Can I just say I have thoroughly enjoyed this series! I have learned so much about wine, discovered great places around the city of Atlanta, spent quality time with friends and met new fascinating people including true wine connoisseurs! If you need to catch up on the previous articles please visit the wine section on the website.
I was excited to attend this tasting because this is probably one of the most frequently asked questions in regards to wine. If you are having a dinner party, BBQ, or simply serving a simple meal for two, which wine should you serve? I previously attended a wine tasting event with the African American Wine Tasting Society and was happy to make my return for this event at the founder’s wine shop “The Wine Cellars, Inc” located in Smyrna, GA. It is a very quaint and rather large wine store with a lounge and bar area perfect for the many wine lovers in attendance. I was quite curious as to how we would learn food and wine pairings since I could not imagine there being all different types of foods from steaks to fish to pasta to spicy foods or desserts being served. But the owner Renee Rowe was genius in presenting cups of salt, sugar, lemon, blueberry and pepper to represent the various food groups. She recommended we put a fingertip of each on our palate then taste each of the 5 wines presented. A very detailed handout was given on food and wine pairings so before I get to each wine and my thoughts on the pairings, I will share some of her useful information with you.
1) Food and wine pairings are a modern phenomenon based on the idea that finding the right combination of texture and flavor between the two will lead to a more desirable dining experience. Most experts believe getting it right comes from finding the right balance between the “weight” of the food and the “weight or body” of the wine. Heavy wines such as a Cabernet Sauvignon may drown out the taste of a light fish or another example is the taste of a light wine such as a Pinot Grigio may be lost to elements of a heavy stew. If the focus of your pairing is the wine then choose a meal of a lighter consistency and vice versa. If you would like your dish to be the focus and shine then choose a wine of lighter weight.

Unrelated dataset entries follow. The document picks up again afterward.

(* ===== verification/UserKeep.v ===== *)
(** * What the calls of a program leave as it was

    A program goes on after its calls: the descriptors, the files, the
    directory, its literals and its buffers are those it had; the messages a
    program prints. *)

From S2P Require Import Prelude Memory LibMem LibStr Video State Runs Console Process FileSystem Terminal SysCalls Exec UserLib UserRun UserFiles Programs.

Implicit Types s t : kernel.

Section UserKeep.
Context {L : Layout} {HL : LayoutOK L}.

(** Changes outside the kernel's 4 MB keep the process block. *)
Definition outside (o : Z * Z) : Prop := o.1 + o.2 <= KERNEL_START ∨ KERNEL_END <= o.1.

Lemma outside_harmless pid s o : user_ok pid s → outside o → harmless pid s o.
Proof using HL.
  intros Hu Ho. destruct (process_pcb pid s (uo_process _ _ Hu)) as (_ & Hpok & _).
  destruct (uo_image _ _ Hu). unfold outside, harmless, fd_slot, pcb_ok, PCB_SIZE in *. lia.
Qed.

Lemma page_outside pid s a n : user_ok pid s → in_page a n → outside (page_at s a, n).
Proof using HL. intros Hu Ha. right. by apply (page_high pid s a n). Qed.

Lemma video_outside : outside (VIDEO, PAGE_BYTES).
Proof. left. done. Qed.

Lemma kept_slot os pid s (m' : memory) j :
  0 <= pid < 6 → 0 <= j < 8 → changes os s m' →
  Forall (λ o, o.1 + o.2 <= fd_slot (pcb_addr pid) j ∨ fd_slot (pcb_addr pid) j + 16 <= o.1) os →
  get_fd m' (pcb_addr pid) j = get_fd s (pcb_addr pid) j.
Proof using HL.
  intros Hp Hj Hc Ho. pose proof (slot_high pid j Hp Hj) as Hslot. unfold KERNEL_START, KERNEL_END in Hslot.
  unfold get_fd. cbv zeta.
  assert (Hw : ∀ o, 0 <= o → o + 4 <= 16 → ld32 m' (fd_slot (pcb_addr pid) j + o) = ld32 s (fd_slot (pcb_addr pid) j + o)).
  { intros o H1 H2. apply (changes_word os s m' _ Hc); [lia|unfold PROGRAM_PAGE; lia|].
    eapply List.Forall_impl; [|exact Ho]. intros q. cbn beta. lia. }
  by rewrite !Hw by (unfold op_off, inode_off, pos_off, flags_off; lia).
Qed.

Lemma kept_fd os pid s s' j :
  0 <= pid < 6 → 0 <= j < 8 → steps os s s' → Forall outside os → get_fd s' (pcb_addr pid) j = get_fd s (pcb_addr pid) j.
Proof using HL.
  intros Hp Hj Hs Ho. apply (kept_slot os pid s s' j Hp Hj (sp_changes _ _ _ Hs)).
  pose proof (slot_high pid j Hp Hj). eapply List.Forall_impl; [|exact Ho]. intros q. unfold outside. cbn beta. lia.
Qed.

Lemma kept_free_fd os pid s s' :
  user_ok pid s → user_ok pid s' → steps os s s' → Forall outside os → free_fd s' = free_fd s.
Proof using HL.
  intros Hu Hu' Hs Ho. destruct (process_pcb pid s (uo_process _ _ Hu)) as (Hpcb & _ & Hpid).
  destruct (process_pcb pid s' (uo_process _ _ Hu')) as (Hpcb' & _ & _). unfold free_fd. rewrite Hpcb, Hpcb'.
  apply find_first_ext. intros j Hj. by rewrite (kept_fd os pid s s' j) by (done || lia).
Qed.

(** The image is the same after harmless changes. *)
Lemma kept_file os pid s s' ino pos n :
  user_ok pid s → Forall (harmless pid s) os → steps os s s' → file_ok s ino → 0 <= pos → pos + n <= file_size s ino →
  file_ok s' ino ∧ file_size s' ino = file_size s ino ∧ file_range s' ino pos n = file_range s ino pos n.
Proof using HL.
  intros Hu Ho Hs Hf Hp Hn. destruct (same_file s s' (sp_fs _ _ _ Hs) (po_image _ _ (uo_process _ _ Hu))
    (steps_image os pid s s' Ho Hs) ino Hf) as (H1 & H2 & H3). split_and!; [done|done|].
  unfold file_range. apply list_fmap_ext. intros i x Hx. apply list_elem_of_lookup_2, elem_of_seqZ in Hx. apply H3. lia.
Qed.

Lemma kept_find os pid s s' l :
  user_ok pid s → Forall (harmless pid s) os → steps os s s' → find_dentry s' l = find_dentry s l.
Proof using HL.
  intros Hu Ho Hs. destruct (uo_process _ _ Hu).
  by apply (same_find s s' (sp_fs _ _ _ Hs) po_image po_nodes (steps_image os pid s s' Ho Hs)).
Qed.

Lemma kept_dentry os pid s s' l k :
  user_ok pid s → Forall (harmless pid s) os → steps os s s' → find_dentry s l = Some k →
  dentry_type s' k = dentry_type s k ∧ dentry_inode s' k = dentry_inode s k.
Proof using HL.
  intros Hu Ho Hs Hk. destruct (uo_process _ _ Hu). apply find_dentry_bound in Hk as [Hk _].
  pose proof (same_dentry_word s s' (sp_fs _ _ _ Hs) po_image po_nodes (steps_image os pid s s' Ho Hs) k) as Hw.
  unfold dentry_type, dentry_inode. split; apply Hw; lia.
Qed.

Lemma kept_name os pid s s' k :
  user_ok pid s → Forall (harmless pid s) os → steps os s s' → 0 <= k < 64 → dentry_name s' k = dentry_name s k.
Proof using HL.
  intros Hu Ho Hs Hk. destruct (uo_process _ _ Hu).
  by apply (same_name s s' (sp_fs _ _ _ Hs) po_image po_nodes (steps_image os pid s s' Ho Hs)).
Qed.

Lemma kept_text os pid s s' ino :
  user_ok pid s → Forall (harmless pid s) os → steps os s s' → file_ok s ino →
  file_ok s' ino ∧ file_text s' ino = file_text s ino.
Proof using HL.
  intros Hu Ho Hs Hf. pose proof (file_size_bound s ino Hf) as Hsz.
  destruct (kept_file os pid s s' ino 0 (file_size s ino) Hu Ho Hs Hf ltac:(lia) ltac:(lia)) as (H1 & H2 & H3).
  split; [done|]. unfold file_text. by rewrite H2.
Qed.

(** What opening descriptor [i] leaves of the others. *)
Lemma open_apart pid i j : 0 <= pid < 6 → 2 <= i < 8 → 0 <= j < 8 → i ≠ j →
  Forall (λ o, o.1 + o.2 <= fd_slot (pcb_addr pid) j ∨ fd_slot (pcb_addr pid) j + 16 <= o.1) (open_objects pid i).
Proof using HL.
  intros Hp Hi Hj Hne.
  pose proof (obj_sep 12 _ _ _ eq_refl (pcb_position pid Hp) ltac:(lia)) as H1.
  pose proof (obj_sep 18 _ _ _ eq_refl (pcb_position pid Hp) ltac:(lia)) as H2. cbn [fst snd] in H1, H2.
  unfold open_objects, fd_slot, PCB_SIZE in *. each_segment.
Qed.

Lemma open_low pid i : 0 <= pid < 6 → 2 <= i < 8 → Forall (λ o, o.1 + o.2 <= KERNEL_END) (open_objects pid i).
Proof using HL.
  intros Hp Hi. pose proof (slot_high pid i Hp ltac:(lia)).
  pose proof (obj_bounds 12 _ eq_refl) as B1. pose proof (obj_bounds 18 _ eq_refl) as B2. cbn [fst snd] in *.
  unfold open_objects. each_segment.
Qed.

Lemma steps_page os s s' a : steps os s s' → page_at s' a = page_at s a.
Proof. intros Hs. destruct (sp_changes _ _ _ Hs) as [Hc _]. unfold page_at. by rewrite Hc. Qed.

(** A store of the program to its own page. *)
Lemma user_store pid s a v :
  user_ok pid s → in_page a 1 →
  let s' := upd_mem (λ m, st8 m a v) s in
  set_byte a v s = Ret tt s' ∧ steps [(page_at s a, 1)] s s' ∧ user_ok pid s' ∧ abs_screen s' = abs_screen s.
Proof using HL.
  intros Hu Ha s'.
  assert (Hc : changes [(page_at s a, 1)] s s') by (apply (page_writes s _ a 1 _ _ Ha ltac:(lia) (writes_st8 s a v)); by constructor).
  assert (Hs : steps [(page_at s a, 1)] s s') by by split.
  split; [done|]. split; [exact Hs|]. split.
  - apply (user_ok_steps [(page_at s a, 1)] pid s s' Hu); [|exact Hs]. constructor; [by apply page_harmless|done].
  - apply (screen_kept [(page_at s a, 1)] s (st8 s a v) Hc). constructor; [|done]. pose proof (page_high pid s a 1 Hu Ha).
    unfold KERNEL_END, VIDEO, PAGE_BYTES in *. cbn [fst snd]. lia.
Qed.

(** ** Messages *)

Context (lit : string → Z).

(** A literal of the program, apart from the buffer at [buf]. *)
Definition literal (s : kernel) (text : string) : Prop := user_string s (lit text) (bytes_of text).
Definition apart_from (text : string) (buf n : Z) : Prop :=
  lit text + Z.of_nat (length (bytes_of text)) + 1 <= buf ∨ buf + n <= lit text.

(** A literal survives what leaves its bytes alone. *)
Lemma literal_changes os pid s s' text :
  user_ok pid s → changes os s s' → literal s text →
  Forall (λ o, o.1 + o.2 <= KERNEL_END ∨
    ∃ a n, in_page a n ∧ o = (page_at s a, n) ∧ apart_from text a n) os → literal s' text.
Proof using HL.
  intros Hu Hs [Hc Hp] Ho. split; [|done]. revert Hc. apply cstring_ext. intros i Hi.
  apply (changes_byte os s s' _ Hs).
  rewrite (user_phys s _ (Z.of_nat (length (bytes_of text)) + 1)) by (done || lia).
  pose proof (uo_page _ _ Hu) as Hpg. eapply List.Forall_impl; [|exact Ho]. cbn beta.
  destruct Hp as (Hp1 & _ & Hp3). unfold apart_from, page_at.
  intros o [Hk|(a & n & Ha & -> & Hap)]; cbn [fst snd]; lia.
Qed.

Lemma kept_literal os pid s s' text :
  user_ok pid s → steps os s s' → literal s text →
  Forall (λ o, o.1 + o.2 <= KERNEL_END ∨
    ∃ a n, in_page a n ∧ o = (page_at s a, n) ∧ apart_from text a n) os → literal s' text.
Proof using HL. intros Hu Hs. apply (literal_changes os pid s s' text Hu), Hs. Qed.

Lemma scr_puts_app l1 l2 sc : scr_puts (l1 ++ l2) sc = scr_puts l2 (scr_puts l1 sc).
Proof. apply foldl_app. Qed.

(** A message of the program after one of the kernel. *)
Lemma put_message pid s text :
  user_ok pid s → literal s text →
  runs (put lit text) s (λ _ s', user_ok pid s' ∧ abs_screen s' = scr_puts (bytes_of text) (abs_screen s)).
Proof using HL.
  intros Hu Hl. destruct (ece391_fdputs_run pid (lit text) (bytes_of text) s Hu Hl) as (s' & E & _ & Hu' & Hsc).
  by apply (runs_eq _ _ _ _ _ E).
Qed.
(** ece391testprint.c *)
Lemma testprint_run pid s :
  user_ok pid s → literal s (with_newline "Hello, if this ran, the program was correct. Yay!") →
  runs (testprint_main lit) s (λ r s', r = 0 ∧ user_ok pid s' ∧
    abs_screen s' = scr_puts (bytes_of (with_newline "Hello, if this ran, the program was correct. Yay!")) (abs_screen s)).
Proof using HL.
  intros Hu Hl. eapply runs_step; [exact (put_message pid s _ Hu Hl)|]. cbn beta. intros _ s' [Hu' Hsc]. apply runs_ret.
  split; [done|]. split; [exact Hu'|exact Hsc].
Qed.
End UserKeep.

2) Complement and Contrast are two other features to consider with food and wine pairings. One may choose to have the dish and the wine complement each other as in an earthy Pinot Noir and an earthy mushroom dish. Another approach is to have contrasting tastes such as an acidic Sauvignon Blanc with a rich creamy sauce dish. If you love “salty/sweet” (as in kettle corn popcorn or peanut butter and jelly) then this may be the better of the two for you.

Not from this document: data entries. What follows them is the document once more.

(* ===== verification/UserPage.v ===== *)
(** * Stores of a program in its page

    A store changes some bytes of the program page and nothing elsewhere
    ([only]); a machine after such a store can go on ([only_steps]). *)

From S2P Require Import Prelude Memory LibMem LibStr Video State Runs Console Process FileSystem Terminal SysCalls Exec UserLib UserRun.

Implicit Types s : kernel.

Definition in_bounds (b : Z) : Prop := PROGRAM_PAGE <= b < PROGRAM_PAGE_END.

(** Physical addresses outside the 4 MB of the program. *)
Definition elsewhere (m : memory) (q : Z) : Prop := q < upage m ∨ upage m + (PROGRAM_PAGE_END - PROGRAM_PAGE) <= q.

(** In the page, only the [n] bytes at [a] change ... *)
Definition page_only (a n : Z) (m m' : memory) : Prop := ∀ b, in_bounds b → b < a ∨ a + n <= b → ld8 m' b = ld8 m b.

(** ... and nothing changes elsewhere. *)
Record only (a n : Z) (m m' : memory) : Prop := {
  on_upage : upage m' = upage m;
  on_page : page_only a n m m';
  on_else : ∀ q, elsewhere m q → peek m' q = peek m q;
}.

Lemma only_refl a n m : only a n m m.
Proof. by split. Qed.

Lemma only_trans a n m1 m2 m3 : only a n m1 m2 → only a n m2 m3 → only a n m1 m3.
Proof.
  intros [U1 P1 E1] [U2 P2 E2]. split; [congruence|..].
  - intros b Hb Ho. by rewrite P2, P1.
  - intros q Hq. rewrite E2, E1; [done|done|]. unfold elsewhere in *. by rewrite U1.
Qed.

Lemma only_widen a n b k m m' : only a n m m' → b <= a → a + n <= b + k → only b k m m'.
Proof. intros [U P E] H1 H2. split; [done| |done]. intros c Hc Ho. apply P; [done|lia]. Qed.

Lemma only_st8 m a x : in_bounds a → only a 1 m (st8 m a x).
Proof.
  intros Ha. split; [apply upage_st8|..].
  - intros b Hb Ho. rewrite ld8_st8, !phys_user by done. bcase.
  - intros q Hq. rewrite peek_st8, phys_user by done. unfold elsewhere, in_bounds in *. bcase.
Qed.

Lemma only_st16 m a x : in_page a 2 → only a 2 m (st16 m a x).
Proof.
  intros (H1 & _ & H3). unfold st16. apply (only_trans _ _ _ (st8 m a x)).
  - apply (only_widen a 1); [apply only_st8; unfold in_bounds; lia|lia|lia].
  - apply (only_widen (a + 1) 1); [apply only_st8; unfold in_bounds; lia|lia|lia].
Qed.

Lemma only_st32 m a x : in_page a 4 → only a 4 m (st32 m a x).
Proof.
  intros (H1 & _ & H3). unfold st32.
  assert (H : ∀ m i x, 0 <= i < 4 → only a 4 m (st8 m (a + i) x)).
  { intros m1 i y Hi. apply (only_widen (a + i) 1); [apply only_st8; unfold in_bounds; lia|lia|lia]. }
  eapply only_trans; [|apply H; lia]. eapply only_trans; [|apply H; lia]. eapply only_trans; [|apply H; lia].
  rewrite <- (Z.add_0_r a) at 2. apply H. lia.
Qed.

(** Numbers that do not overlap what changed. *)
Lemma page_ld8 a n m m' b : page_only a n m m' → in_page b 1 → b + 1 <= a ∨ a + n <= b → ld8 m' b = ld8 m b.
Proof. intros Ho (H1 & _ & H3) Hd. apply Ho; unfold in_bounds; lia. Qed.

Lemma page_ld32 a n m m' b : page_only a n m m' → in_page b 4 → b + 4 <= a ∨ a + n <= b → ld32 m' b = ld32 m b.
Proof. intros Ho (H1 & _ & H3) Hd. unfold ld32. rewrite !Ho; unfold in_bounds; lia || done. Qed.

Lemma ld32_ext m m' a b : (∀ i, 0 <= i < 4 → ld8 m' (a + i) = ld8 m (b + i)) → ld32 m' a = ld32 m b.
Proof. intros H. unfold ld32. pose proof (H 0 ltac:(lia)) as H0. rewrite !Z.add_0_r in H0. by rewrite H0, !H by lia. Qed.

Lemma page_seg4 a : in_page a 4 → seg a 4.
Proof. intros (H1 & _ & H3). unfold seg. lia. Qed.

(** ** Loops that fill an array *)

Lemma fill_only a c (n : nat) i0 m :
  in_page (a + i0) (Z.of_nat n) → only (a + i0) (Z.of_nat n) m (for_up n i0 (λ i m, st8 m (a + i) c) m).
Proof.
  intros (H1 & _ & H3). apply (for_up_ind (λ _ t, only (a + i0) (Z.of_nat n) m t)); [apply only_refl|].
  intros j t Hj Ht. apply (only_trans _ _ _ t); [exact Ht|]. apply (only_widen (a + j) 1); [apply only_st8; unfold in_bounds; lia|lia|lia].
Qed.

Lemma fill_bytes a c (n : nat) i0 m i :
  in_page (a + i0) (Z.of_nat n) → i0 <= i < i0 + Z.of_nat n → ld8 (for_up n i0 (λ i m, st8 m (a + i) c) m) (a + i) = u8 c.
Proof.
  intros (H1 & _ & H3). revert i.
  apply (for_up_ind (λ j t, ∀ i, i0 <= i < j → ld8 t (a + i) = u8 c)); [lia|]. intros j t Hj IH i Hi.
  rewrite ld8_st8, !phys_user by lia. destruct (Z.eqb_spec (upage t + (a + i - PROGRAM_PAGE)) (upage t + (a + j - PROGRAM_PAGE))); [done|].
  apply IH. lia.
Qed.

(** ** Strings of the page *)

Lemma cstring_page a n m m' b l :
  page_only a n m m' → cstring m b l → in_page b (Z.of_nat (length l) + 1) → b + Z.of_nat (length l) + 1 <= a ∨ a + n <= b → cstring m' b l.
Proof.
  intros Ho Hc (H1 & _ & H3) Hd. revert Hc. apply cstring_ext. intros i Hi. apply Ho; unfold in_bounds; lia.
Qed.

Lemma string_page a n s s' b l :
  page_only a n s s' → user_string s b l → b + Z.of_nat (length l) + 1 <= a ∨ a + n <= b → user_string s' b l.
Proof. intros Ho [Hc Hp] Hd. split; [|done]. by apply (cstring_page a n s s'). Qed.

(** ** A store of a running program *)

Section UserPage.
Context {L : Layout} {HL : LayoutOK L}.
Context (pid : Z).

Lemma only_steps s a n m' :
  user_ok pid s → in_page a n → 0 < n → only a n (k_mem s) m' →
  steps [(page_at s a, n)] s (upd_mem (λ _, m') s) ∧ user_ok pid (upd_mem (λ _, m') s).
Proof using HL.
  intros Hu Ha Hn O. assert (Hc : changes [(page_at s a, n)] s m').
  { split; [apply O|]. intros p Hp. inversion_clear Hp as [|? ? H _]. cbn [fst snd] in H. unfold page_at in H.
    destruct (decide (upage s <= p < upage s + (PROGRAM_PAGE_END - PROGRAM_PAGE))) as [Hin|Hout]; [|apply O; unfold elsewhere; lia].
    destruct Ha as (A1 & _ & A3). pose proof (on_page _ _ _ _ O (p - upage s + PROGRAM_PAGE)) as Hb. unfold ld8 in Hb.
    rewrite !phys_user, (on_upage _ _ _ _ O) in Hb by (unfold PROGRAM_PAGE, PROGRAM_PAGE_END in *; lia).
    replace (upage s + (p - upage s + PROGRAM_PAGE - PROGRAM_PAGE)) with p in Hb by lia.
    apply Hb; unfold in_bounds; lia. }
  assert (Hs : steps [(page_at s a, n)] s (upd_mem (λ _, m') s)) by (by split). split; [exact Hs|].
  apply (user_ok_steps [(page_at s a, n)] pid s _ Hu); [|exact Hs]. constructor; [by apply page_harmless|done].
Qed.

Lemma page_screen s a n m' : user_ok pid s → in_page a n → changes [(page_at s a, n)] s m' → abs_screen (upd_mem (λ _, m') s) = abs_screen s.
Proof using HL.
  intros Hu Ha Hc. apply (screen_kept _ s m' Hc). constructor; [|done]. pose proof (page_high pid s a n Hu Ha).
  unfold VIDEO, PAGE_BYTES, KERNEL_END in *. cbn [fst snd]. lia.
Qed.

(** A byte of the page that no changed segment holds. *)
Lemma kept_byte os s s' b :
  KERNEL_END <= upage s → steps os s s' → in_bounds b →
  Forall (λ o, o.1 + o.2 <= KERNEL_END ∨ ∃ a n, in_page a n ∧ o = (page_at s a, n) ∧ (b < a ∨ a + n <= b)) os → ld8 s' b = ld8 s b.
Proof.
  intros Hp Hs Hb Ho. unfold in_bounds in Hb. apply (changes_byte _ _ _ _ (sp_changes _ _ _ Hs)). rewrite phys_user by lia.
  eapply List.Forall_impl; [|exact Ho]. intros o [H|(a & n & (A1 & _ & A3) & -> & H)]; cbn [fst snd]; [lia|]. unfold page_at. lia.
Qed.

(** Calls that change only the kernel's memory keep the page ... *)
Lemma low_page os s s' a n :
  KERNEL_END <= upage s → steps os s s' → Forall (λ o, o.1 + o.2 <= KERNEL_END) os → page_only a n s s'.
Proof.
  intros Hp Hs Ho b Hb _. apply (kept_byte os s s' b Hp Hs Hb). eapply List.Forall_impl; [|exact Ho]. intros o H. by left.
Qed.

(** ... and those that change a segment of it too keep the rest. *)
Lemma part_page os s s' a n :
  KERNEL_END <= upage s → in_page a n → steps ((page_at s a, n) :: os) s s' → Forall (λ o, o.1 + o.2 <= KERNEL_END) os → page_only a n s s'.
Proof.
  intros Hp Ha Hs Ho b Hb Hd. apply (kept_byte _ s s' b Hp Hs Hb). constructor; [right; by exists a, n|].
  eapply List.Forall_impl; [|exact Ho]. intros o H. by left.
Qed.

(** A loop whose every turn prints a text. *)
Lemma prints_for (P : kernel → Prop) (f : Z → M unit) (g : Z → list Z) (n : nat) i s :
  P s →
  (∀ j t, i <= j < i + Z.of_nat n → P t → runs (f j) t (λ _ t', P t' ∧ abs_screen t' = scr_puts (g j) (abs_screen t))) →
  runs (for_upM n i f) s (λ _ s', P s' ∧ abs_screen s' = scr_puts (mjoin (g <$> seqZ i (Z.of_nat n))) (abs_screen s)).
Proof.
  revert i s. induction n as [|n IH]; intros i s HP Hf; cbn [for_upM]; [by apply runs_ret|].
  eapply runs_step; [apply Hf; [lia|exact HP]|]. intros [] t [Ht Hsc]. cbn beta in Ht, Hsc.
  eapply runs_mono; [apply (IH (i + 1) t Ht)|].
  - intros j t1 Hj. apply Hf. lia.
  - intros [] s' [Hs' Hsc']. cbn beta in Hs', Hsc'. split; [done|]. rewrite Hsc', Hsc, (seqZ_cons i (Z.of_nat (S n))) by lia.
    rewrite fmap_cons. cbn [mjoin list_join]. replace (Z.succ i) with (i + 1) by lia. replace (Z.pred (Z.of_nat (S n))) with (Z.of_nat n) by lia.
    unfold scr_puts. by rewrite foldl_app.
Qed.
End UserPage.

3) Sweetness of wine. The sweetness of wine is determined by the amount of residual sugar left in the wine after the fermentation process. Wines may be bone dry to dessert sweetness depending on how much sugar is fermented into alcohol (with bone dry wines all the sugar is fermented into alcohol). I found it interesting to note that sweet wines need to be sweeter than the dish they are paired with. Sweet wines also balance out spicy, hot foods frequently food in Asian cuisine.
4) Flavor of the dish vs. the main ingredient. I have always thought that one should pair a wine with the meat being served. For example, red wine with red meat or white wine with fish or chicken. However, Renee recommends pairing the wine with the flavor of the dish in terms of the cooking method and the sauces and seasonings used.

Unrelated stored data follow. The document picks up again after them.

(** The files after changes outside the image. *)
Lemma files_kept os s s' args :
  user_ok pid s → Forall (harmless pid s) os → steps os s s' → files_ok s →
  files_ok s' ∧ grep_names s' args (entry_names s') = grep_names s args (entry_names s).
Proof using HL.
  intros Hu Hh Hs Hf.
  assert (Hn : ∀ pos, 0 <= pos < 64 → dentry_name s' pos = dentry_name s pos) by (intros pos Hpos; by apply (kept_name os pid s s')).
  split.
  - intros pos k Hpos. rewrite Hn, (kept_find _ pid s s' _ Hu Hh Hs) by lia. intros Hne Hd Hk.
    destruct (Hf pos k Hpos Hne Hd Hk) as (Hty & Hok & Hch & Hsh). destruct (kept_dentry _ pid s s' _ k Hu Hh Hs Hk) as [-> ->].
    destruct (kept_text _ pid s s' _ Hu Hh Hs Hok) as [Hok' Htx]. split; [exact Hty|]. unfold searchable. by rewrite Htx.
  - assert (entry_names s' = entry_names s) as ->.
    { unfold entry_names. apply list_fmap_ext. intros i pos Hi. apply lookup_seqZ in Hi as [-> Hi]. apply Hn. lia. }
    apply (grep_names_kept os s s' args (entry_names s) Hu Hh Hs). intros name k Hin Hne Hd Hk.
    apply list_elem_of_fmap in Hin as (pos & -> & Hin). apply elem_of_seqZ in Hin. by apply (Hf pos k); [lia|..].
Qed.

Lemma grep_directory s args s1 k :
  can_grep s args → args ≠ [] → got_pattern s args s1 → find_dentry s (bytes_of ".") = Some k →
  runs (fd ← ece391_open (lit "."); if fd =? -1 then _ ← put_line lit "directory open failed"; mret 2 else iter_M (grep_file lit buf search data fd) tt)
    s1 (grep_ends pid s (grep_names s args (entry_names s))).
Proof using HL.
  intros Hc Hne [Hu1 Hs1 Hp1 Ht1 Hb1 Hsc1] Hk. pose proof (cg_user _ _ Hc) as Hu. pose proof (cg_layout _ _ Hc) as Hlay.
  destruct (cg_files _ _ Hc k Hne Hk) as (Hty & Hf & d0 & d1 & Hd & Hslots). destruct (process_pcb pid s1 (uo_process _ _ Hu1)) as (Hpcb & _ & Hpid).
  assert (Hout1 : Forall outside [(page_at s search, ARG_SIZE)]) by (constructor; [apply (page_outside pid s search); [done|apply Hlay]|done]).
  assert (Hh1 : Forall (harmless pid s) [(page_at s search, ARG_SIZE)]) by (constructor; [apply page_harmless; [done|apply Hlay]|done]).
  destruct (kept_dentry _ pid s s1 _ k Hu Hh1 Hs1 Hk) as [Hty1 _]. destruct (files_kept _ s s1 args Hu Hh1 Hs1 Hf) as [Hf1 Hg1].
  assert (Hfree : free_fd s1 = Some d0).
  { unfold free_fd. rewrite Hpcb. destruct (find_first _ _ _) as [i|] eqn:E.
    - apply find_first_spec in E as (Hi & E & Hlt). apply Z.eqb_eq in E. rewrite (kept_fd _ pid s s1 i Hpid ltac:(lia) Hs1 Hout1) in E.
      f_equal. destruct (Z.lt_trichotomy i d0) as [Hlow|[->|Hhigh]]; [|done|].
      + apply Hslots in E; lia.
      + specialize (Hlt d0 ltac:(lia)). cbn beta in Hlt. rewrite (kept_fd _ pid s s1 d0 Hpid ltac:(lia) Hs1 Hout1) in Hlt. apply Z.eqb_neq in Hlt. exfalso. apply Hlt, Hslots; [lia|by left].
    - pose proof (find_first_none _ _ _ E d0 ltac:(lia)) as H. cbn beta in H. rewrite (kept_fd _ pid s s1 d0 Hpid ltac:(lia) Hs1 Hout1) in H. apply Z.eqb_neq in H.
      exfalso. apply H, Hslots; [lia|by left]. }
  assert (Hn : is_name s1 (lit ".") (bytes_of ".")).
  { destruct (Ht1 "." ltac:(by left)) as [Hcs (N1 & _ & N3)]. unfold PROGRAM_PAGE, PROGRAM_PAGE_END in *. cbn [bytes_of length] in N3.
    split; [rewrite u32_small; lia|]. by split. }
  destruct (ece391_open_run pid (lit ".") s1 (bytes_of ".") k (mkFd directory_table 0 0 1) d0 Hu1 Hn) as (s2 & E2 & Hs2 & Hu2 & Hget2 & Hsc2);
    [by rewrite (kept_find _ pid s s1 _ Hu Hh1 Hs1)|by rewrite Hty1, Hty|exact Hfree|lia|].
  pose proof (open_harmless pid s1 d0 Hu1 ltac:(lia)) as Hh2. destruct (files_kept _ s1 s2 args Hu1 Hh2 Hs2 Hf1) as [Hf2 Hg2].
  apply runs_bind, (runs_eq _ _ _ _ _ E2). destruct (Z.eqb_spec d0 (-1)); [lia|].
  destruct (cg_args _ _ Hc) as [(Fa & _) Hlen]. pose proof (cg_first _ _ Hc Hne) as Hfirst.
  assert (Hpat : 0 < hd 0 args < 128) by (destruct args as [|c args]; [done|]; apply List.Forall_inv in Fa; cbn [hd] in *; lia).
  eapply runs_mono; [apply (files_loop lit pid buf search data args Hlay Hpat Hlen d0 d1 Hd s2 s2 Hu2 Hf2)|].
  - assert (Hh : holding lit pid search data args s1) by (split; [done|done| |done]; intros text Hin; apply Ht1; by do 3 right).
    split; [|apply steps_refl|exact Hget2| |done].
    + apply (holding_low lit pid buf search data args Hlay Hlen _ s1 s2 Hh Hs2 Hu2), (open_low pid d0 Hpid). lia.
    + intros j Hj. destruct (decide (j = d0)) as [->|Hnj]; [rewrite Hget2; cbn [flags]; lia|].
      rewrite (kept_slot _ pid s1 s2 j Hpid ltac:(lia) (sp_changes _ _ _ Hs2)) by (apply open_apart; lia).
      rewrite (kept_fd _ pid s s1 j Hpid ltac:(lia) Hs1 Hout1). rewrite (Hslots j Hj). intuition lia.
  - intros r s3 (-> & Hu3 & Hsc3). rewrite Hg2, Hg1, Hsc2, Hsc1 in *. by split.
Qed.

5) Different wines for different palates. It is important to note that different wines will taste different to different people. There are a variety of aromas and flavors in each individual wine and these can all be perceived differently based on someone’s experience with wine and their palate. Renee suggests trying the same variety of wine from different regions of the world. You can also purchase a wine essence tasting kit to practice. This principle was very obvious to me at the wine tasting since the many attendees had various opinions as to which wine paired better with which of the samples provided!
So onto the Wines! Remember the 5 essences provided were salt, pepper, sugar, lemon and blueberry.
1) Chloe Pinot Grigio: This was a full bodied white wine although a little bitter to me. It paired well with blueberry and sugar.
2) Ghost Pines Chardonnay: A light smooth white but also a bit bland. However, maybe because of that it paired well with everything! It didn’t overpower any of the essences provided.
3) Parducci Petite Sirah: Interesting fact-in case you didn’t know-Renee mentioned that petite Sirah is a completely different grape than Sirah. And although you may like Sirah you may not like wines made from petite Sirah since it has a different taste. I enjoyed this wine although it was a bit tart so it definitely did not go with lemon. I thought it went best with salt, blueberry and pepper.
4) Drops of Jupiter Red Blend: This was a lighter tart, red that went best with sugar but also was compatible with salt and lemon.
5) Kreusch Riesling: A very citrusy mildly sweet Riesling that was perfect with the lemon! (Rieslings are one of my favorite wines! Read my Riesling wine tasting here. I love to pair it with lemon tarts). It also went well with the pepper and sugar.
All the wines were available for purchase at The Wine Cellars, Inc. They have wine tastings every Saturday! Be sure to visit their website for more information. If you would like to join the African American Wine Tasting Society or attend their monthly wine tasting events please visit their website .
I hope this article helps you with your next attempt at pairing wine with your dishes and desserts. The main take away points for me were- to pair the wine with the flavors of the dish and not the main ingredient or meat, that I prefer contrasting tastes and that everyone will taste something different depending on their palate. Therefore, when entertaining, be sure to have different choices of wine available for your guests!